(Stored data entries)
══════════════════════════════
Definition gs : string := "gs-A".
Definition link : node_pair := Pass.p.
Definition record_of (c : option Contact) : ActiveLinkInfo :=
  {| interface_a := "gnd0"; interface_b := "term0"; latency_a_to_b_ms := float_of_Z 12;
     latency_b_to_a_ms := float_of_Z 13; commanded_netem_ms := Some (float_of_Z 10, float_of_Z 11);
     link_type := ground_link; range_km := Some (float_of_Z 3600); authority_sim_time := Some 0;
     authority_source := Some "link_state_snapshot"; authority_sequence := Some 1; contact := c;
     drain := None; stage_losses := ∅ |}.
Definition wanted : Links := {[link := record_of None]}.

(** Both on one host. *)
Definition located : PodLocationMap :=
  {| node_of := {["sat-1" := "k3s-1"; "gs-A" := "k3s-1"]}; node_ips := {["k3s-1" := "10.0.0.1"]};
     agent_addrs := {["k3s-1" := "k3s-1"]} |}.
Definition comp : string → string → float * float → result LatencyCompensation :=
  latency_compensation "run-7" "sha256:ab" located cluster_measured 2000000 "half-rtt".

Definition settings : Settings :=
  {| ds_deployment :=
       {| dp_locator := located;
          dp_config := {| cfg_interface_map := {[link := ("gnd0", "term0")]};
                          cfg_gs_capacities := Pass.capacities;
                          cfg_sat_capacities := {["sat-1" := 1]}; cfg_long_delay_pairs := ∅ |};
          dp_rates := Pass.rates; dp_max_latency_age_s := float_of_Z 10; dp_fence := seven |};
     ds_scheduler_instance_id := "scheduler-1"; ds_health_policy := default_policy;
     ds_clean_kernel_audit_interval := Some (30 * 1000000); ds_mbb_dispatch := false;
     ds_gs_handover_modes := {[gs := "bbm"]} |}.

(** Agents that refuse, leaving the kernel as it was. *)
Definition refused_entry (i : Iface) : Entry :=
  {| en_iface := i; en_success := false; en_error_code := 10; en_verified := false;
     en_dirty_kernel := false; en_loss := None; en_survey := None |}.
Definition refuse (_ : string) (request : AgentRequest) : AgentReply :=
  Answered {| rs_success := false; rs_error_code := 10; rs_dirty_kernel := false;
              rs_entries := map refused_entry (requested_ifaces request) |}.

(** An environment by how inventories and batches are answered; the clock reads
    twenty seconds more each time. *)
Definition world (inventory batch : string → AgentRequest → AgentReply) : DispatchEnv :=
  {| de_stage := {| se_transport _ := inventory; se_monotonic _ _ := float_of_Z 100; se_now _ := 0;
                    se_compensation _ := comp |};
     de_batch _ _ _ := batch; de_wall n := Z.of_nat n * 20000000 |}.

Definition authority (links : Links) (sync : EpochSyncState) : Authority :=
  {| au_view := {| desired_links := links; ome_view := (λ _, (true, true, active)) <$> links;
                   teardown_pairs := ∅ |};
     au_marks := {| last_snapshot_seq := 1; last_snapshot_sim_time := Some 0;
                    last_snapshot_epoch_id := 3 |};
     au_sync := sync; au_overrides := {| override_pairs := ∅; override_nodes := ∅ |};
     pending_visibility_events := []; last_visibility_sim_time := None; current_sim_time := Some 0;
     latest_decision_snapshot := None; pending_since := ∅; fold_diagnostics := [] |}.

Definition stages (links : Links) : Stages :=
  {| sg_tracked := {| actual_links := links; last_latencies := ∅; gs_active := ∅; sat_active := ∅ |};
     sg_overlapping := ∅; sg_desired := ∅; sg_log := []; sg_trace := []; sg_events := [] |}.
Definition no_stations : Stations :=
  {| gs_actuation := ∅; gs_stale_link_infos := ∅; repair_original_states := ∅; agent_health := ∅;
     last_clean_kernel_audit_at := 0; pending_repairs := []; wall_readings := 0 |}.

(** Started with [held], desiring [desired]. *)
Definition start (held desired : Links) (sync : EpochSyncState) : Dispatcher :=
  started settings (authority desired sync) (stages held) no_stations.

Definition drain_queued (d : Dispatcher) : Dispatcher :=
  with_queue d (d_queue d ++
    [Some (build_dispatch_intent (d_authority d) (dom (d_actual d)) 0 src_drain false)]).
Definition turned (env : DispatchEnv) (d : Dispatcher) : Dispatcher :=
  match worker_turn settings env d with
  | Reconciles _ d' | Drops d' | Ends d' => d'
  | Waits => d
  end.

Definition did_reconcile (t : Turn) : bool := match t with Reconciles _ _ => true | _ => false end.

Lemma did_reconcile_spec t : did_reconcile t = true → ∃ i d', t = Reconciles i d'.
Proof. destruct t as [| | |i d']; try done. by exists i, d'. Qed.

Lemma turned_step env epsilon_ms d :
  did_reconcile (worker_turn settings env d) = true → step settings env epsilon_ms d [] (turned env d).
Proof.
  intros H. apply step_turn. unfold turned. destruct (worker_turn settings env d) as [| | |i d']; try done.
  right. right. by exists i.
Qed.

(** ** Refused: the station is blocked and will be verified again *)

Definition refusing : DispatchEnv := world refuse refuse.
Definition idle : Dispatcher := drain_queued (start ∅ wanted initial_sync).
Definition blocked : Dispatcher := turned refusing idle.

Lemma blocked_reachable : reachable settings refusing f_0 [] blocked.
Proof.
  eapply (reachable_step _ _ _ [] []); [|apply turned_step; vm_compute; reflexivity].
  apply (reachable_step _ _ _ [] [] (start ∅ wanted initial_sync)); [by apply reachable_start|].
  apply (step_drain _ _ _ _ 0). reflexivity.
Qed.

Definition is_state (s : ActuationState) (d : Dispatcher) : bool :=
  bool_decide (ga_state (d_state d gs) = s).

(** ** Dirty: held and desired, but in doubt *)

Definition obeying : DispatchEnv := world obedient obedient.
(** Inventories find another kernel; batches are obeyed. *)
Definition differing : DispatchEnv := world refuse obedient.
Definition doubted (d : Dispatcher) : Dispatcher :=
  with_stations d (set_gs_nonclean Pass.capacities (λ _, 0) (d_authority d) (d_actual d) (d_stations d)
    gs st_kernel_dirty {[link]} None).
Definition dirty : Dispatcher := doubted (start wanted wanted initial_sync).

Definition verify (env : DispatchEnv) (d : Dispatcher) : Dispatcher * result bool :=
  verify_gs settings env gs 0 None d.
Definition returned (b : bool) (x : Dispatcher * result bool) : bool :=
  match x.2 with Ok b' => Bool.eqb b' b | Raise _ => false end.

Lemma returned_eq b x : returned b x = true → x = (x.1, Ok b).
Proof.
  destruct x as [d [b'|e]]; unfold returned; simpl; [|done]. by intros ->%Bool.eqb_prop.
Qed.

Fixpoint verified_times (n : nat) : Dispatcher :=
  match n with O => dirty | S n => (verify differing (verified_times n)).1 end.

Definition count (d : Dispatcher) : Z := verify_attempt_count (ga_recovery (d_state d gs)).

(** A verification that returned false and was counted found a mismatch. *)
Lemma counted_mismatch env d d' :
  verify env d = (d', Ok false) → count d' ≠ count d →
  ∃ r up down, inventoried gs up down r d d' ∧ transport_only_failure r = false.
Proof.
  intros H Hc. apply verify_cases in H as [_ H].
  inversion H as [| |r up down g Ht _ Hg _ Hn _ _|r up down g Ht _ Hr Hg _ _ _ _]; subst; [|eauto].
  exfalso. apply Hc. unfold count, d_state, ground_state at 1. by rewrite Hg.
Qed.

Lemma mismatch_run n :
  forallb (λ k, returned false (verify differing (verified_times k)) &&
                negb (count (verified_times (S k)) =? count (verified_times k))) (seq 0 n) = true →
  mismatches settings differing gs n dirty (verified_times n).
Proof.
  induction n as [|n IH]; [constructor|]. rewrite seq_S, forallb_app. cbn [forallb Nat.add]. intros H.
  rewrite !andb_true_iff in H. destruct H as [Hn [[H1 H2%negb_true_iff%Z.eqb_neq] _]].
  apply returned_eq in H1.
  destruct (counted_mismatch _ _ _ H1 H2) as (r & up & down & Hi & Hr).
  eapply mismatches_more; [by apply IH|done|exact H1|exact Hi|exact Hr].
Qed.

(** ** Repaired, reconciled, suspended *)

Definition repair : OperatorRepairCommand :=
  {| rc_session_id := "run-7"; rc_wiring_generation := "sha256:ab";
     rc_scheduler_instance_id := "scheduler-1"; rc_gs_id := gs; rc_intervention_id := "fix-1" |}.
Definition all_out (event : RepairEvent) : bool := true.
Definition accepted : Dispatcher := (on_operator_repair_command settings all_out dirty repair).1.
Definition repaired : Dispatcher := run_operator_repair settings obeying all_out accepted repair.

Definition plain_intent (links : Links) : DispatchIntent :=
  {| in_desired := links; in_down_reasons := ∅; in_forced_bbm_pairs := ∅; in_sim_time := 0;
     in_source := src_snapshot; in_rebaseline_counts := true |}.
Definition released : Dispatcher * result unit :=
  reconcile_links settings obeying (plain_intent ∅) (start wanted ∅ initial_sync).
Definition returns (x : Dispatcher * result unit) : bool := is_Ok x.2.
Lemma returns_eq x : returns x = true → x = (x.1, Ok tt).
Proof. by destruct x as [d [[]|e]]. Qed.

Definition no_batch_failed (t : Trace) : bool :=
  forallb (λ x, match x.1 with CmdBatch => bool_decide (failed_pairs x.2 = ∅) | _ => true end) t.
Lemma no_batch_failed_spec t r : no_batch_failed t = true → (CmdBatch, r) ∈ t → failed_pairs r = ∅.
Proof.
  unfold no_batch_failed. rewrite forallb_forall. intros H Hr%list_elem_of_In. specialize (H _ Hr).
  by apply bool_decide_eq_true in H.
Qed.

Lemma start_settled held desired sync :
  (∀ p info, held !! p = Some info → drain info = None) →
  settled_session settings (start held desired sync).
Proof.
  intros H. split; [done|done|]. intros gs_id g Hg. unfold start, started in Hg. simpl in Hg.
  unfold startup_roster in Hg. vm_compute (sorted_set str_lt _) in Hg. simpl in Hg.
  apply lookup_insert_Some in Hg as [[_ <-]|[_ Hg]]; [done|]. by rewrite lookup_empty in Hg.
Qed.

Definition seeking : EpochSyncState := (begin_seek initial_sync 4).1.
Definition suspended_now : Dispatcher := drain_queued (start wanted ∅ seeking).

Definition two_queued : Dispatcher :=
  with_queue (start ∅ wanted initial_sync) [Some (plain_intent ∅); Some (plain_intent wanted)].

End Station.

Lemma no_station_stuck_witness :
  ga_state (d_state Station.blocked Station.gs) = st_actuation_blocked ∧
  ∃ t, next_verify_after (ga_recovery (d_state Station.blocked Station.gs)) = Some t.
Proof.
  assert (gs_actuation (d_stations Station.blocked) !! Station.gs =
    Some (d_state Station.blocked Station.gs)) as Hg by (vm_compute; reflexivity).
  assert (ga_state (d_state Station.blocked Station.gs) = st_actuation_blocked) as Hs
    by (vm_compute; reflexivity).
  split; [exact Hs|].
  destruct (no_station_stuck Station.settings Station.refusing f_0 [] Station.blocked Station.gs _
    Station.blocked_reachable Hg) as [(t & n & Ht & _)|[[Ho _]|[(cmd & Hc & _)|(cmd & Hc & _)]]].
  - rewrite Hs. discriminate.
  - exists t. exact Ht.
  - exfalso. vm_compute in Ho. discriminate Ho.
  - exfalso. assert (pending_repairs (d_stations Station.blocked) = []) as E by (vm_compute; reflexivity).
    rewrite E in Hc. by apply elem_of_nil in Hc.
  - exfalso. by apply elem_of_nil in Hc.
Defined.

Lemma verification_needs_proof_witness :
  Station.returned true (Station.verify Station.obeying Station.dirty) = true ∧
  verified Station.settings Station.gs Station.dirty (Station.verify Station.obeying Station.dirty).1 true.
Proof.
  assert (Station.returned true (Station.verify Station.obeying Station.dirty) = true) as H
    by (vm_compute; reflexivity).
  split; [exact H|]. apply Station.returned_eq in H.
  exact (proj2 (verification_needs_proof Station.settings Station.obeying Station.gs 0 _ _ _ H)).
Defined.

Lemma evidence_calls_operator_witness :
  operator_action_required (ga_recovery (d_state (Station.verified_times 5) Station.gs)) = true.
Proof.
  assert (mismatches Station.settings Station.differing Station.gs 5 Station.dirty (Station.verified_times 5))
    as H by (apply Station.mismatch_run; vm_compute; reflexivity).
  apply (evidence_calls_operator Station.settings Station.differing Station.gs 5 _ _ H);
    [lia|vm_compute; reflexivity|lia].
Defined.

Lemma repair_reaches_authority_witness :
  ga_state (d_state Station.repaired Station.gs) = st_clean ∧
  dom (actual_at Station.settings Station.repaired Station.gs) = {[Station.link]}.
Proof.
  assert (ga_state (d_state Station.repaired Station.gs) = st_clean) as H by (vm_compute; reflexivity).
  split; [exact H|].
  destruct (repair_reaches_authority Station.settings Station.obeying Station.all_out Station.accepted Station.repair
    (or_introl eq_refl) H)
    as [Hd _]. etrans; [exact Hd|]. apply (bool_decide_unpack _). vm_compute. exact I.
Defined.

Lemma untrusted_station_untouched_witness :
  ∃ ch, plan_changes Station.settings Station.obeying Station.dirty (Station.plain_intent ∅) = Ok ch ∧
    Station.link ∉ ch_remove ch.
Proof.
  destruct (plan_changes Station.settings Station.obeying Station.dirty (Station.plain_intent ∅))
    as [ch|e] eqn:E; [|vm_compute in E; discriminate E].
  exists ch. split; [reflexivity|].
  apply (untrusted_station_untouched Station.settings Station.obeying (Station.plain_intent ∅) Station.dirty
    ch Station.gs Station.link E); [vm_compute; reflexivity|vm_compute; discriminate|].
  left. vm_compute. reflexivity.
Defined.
══════════════════════════════
__TASK DESCRIPTION__.
Reproduce word for word the lines of the records above, beginning at the first and ending with the line where "(** An environment" appears, and nothing past it.

__FINAL ANSWER__.
Definition gs : string := "gs-A".
Definition link : node_pair := Pass.p.
Definition record_of (c : option Contact) : ActiveLinkInfo :=
  {| interface_a := "gnd0"; interface_b := "term0"; latency_a_to_b_ms := float_of_Z 12;
     latency_b_to_a_ms := float_of_Z 13; commanded_netem_ms := Some (float_of_Z 10, float_of_Z 11);
     link_type := ground_link; range_km := Some (float_of_Z 3600); authority_sim_time := Some 0;
     authority_source := Some "link_state_snapshot"; authority_sequence := Some 1; contact := c;
     drain := None; stage_losses := ∅ |}.
Definition wanted : Links := {[link := record_of None]}.

(** Both on one host. *)
Definition located : PodLocationMap :=
  {| node_of := {["sat-1" := "k3s-1"; "gs-A" := "k3s-1"]}; node_ips := {["k3s-1" := "10.0.0.1"]};
     agent_addrs := {["k3s-1" := "k3s-1"]} |}.
Definition comp : string → string → float * float → result LatencyCompensation :=
  latency_compensation "run-7" "sha256:ab" located cluster_measured 2000000 "half-rtt".

Definition settings : Settings :=
  {| ds_deployment :=
       {| dp_locator := located;
          dp_config := {| cfg_interface_map := {[link := ("gnd0", "term0")]};
                          cfg_gs_capacities := Pass.capacities;
                          cfg_sat_capacities := {["sat-1" := 1]}; cfg_long_delay_pairs := ∅ |};
          dp_rates := Pass.rates; dp_max_latency_age_s := float_of_Z 10; dp_fence := seven |};
     ds_scheduler_instance_id := "scheduler-1"; ds_health_policy := default_policy;
     ds_clean_kernel_audit_interval := Some (30 * 1000000); ds_mbb_dispatch := false;
     ds_gs_handover_modes := {[gs := "bbm"]} |}.

(** Agents that refuse, leaving the kernel as it was. *)
Definition refused_entry (i : Iface) : Entry :=
  {| en_iface := i; en_success := false; en_error_code := 10; en_verified := false;
     en_dirty_kernel := false; en_loss := None; en_survey := None |}.
Definition refuse (_ : string) (request : AgentRequest) : AgentReply :=
  Answered {| rs_success := false; rs_error_code := 10; rs_dirty_kernel := false;
              rs_entries := map refused_entry (requested_ifaces request) |}.

(** An environment by how inventories and batches are answered; the clock reads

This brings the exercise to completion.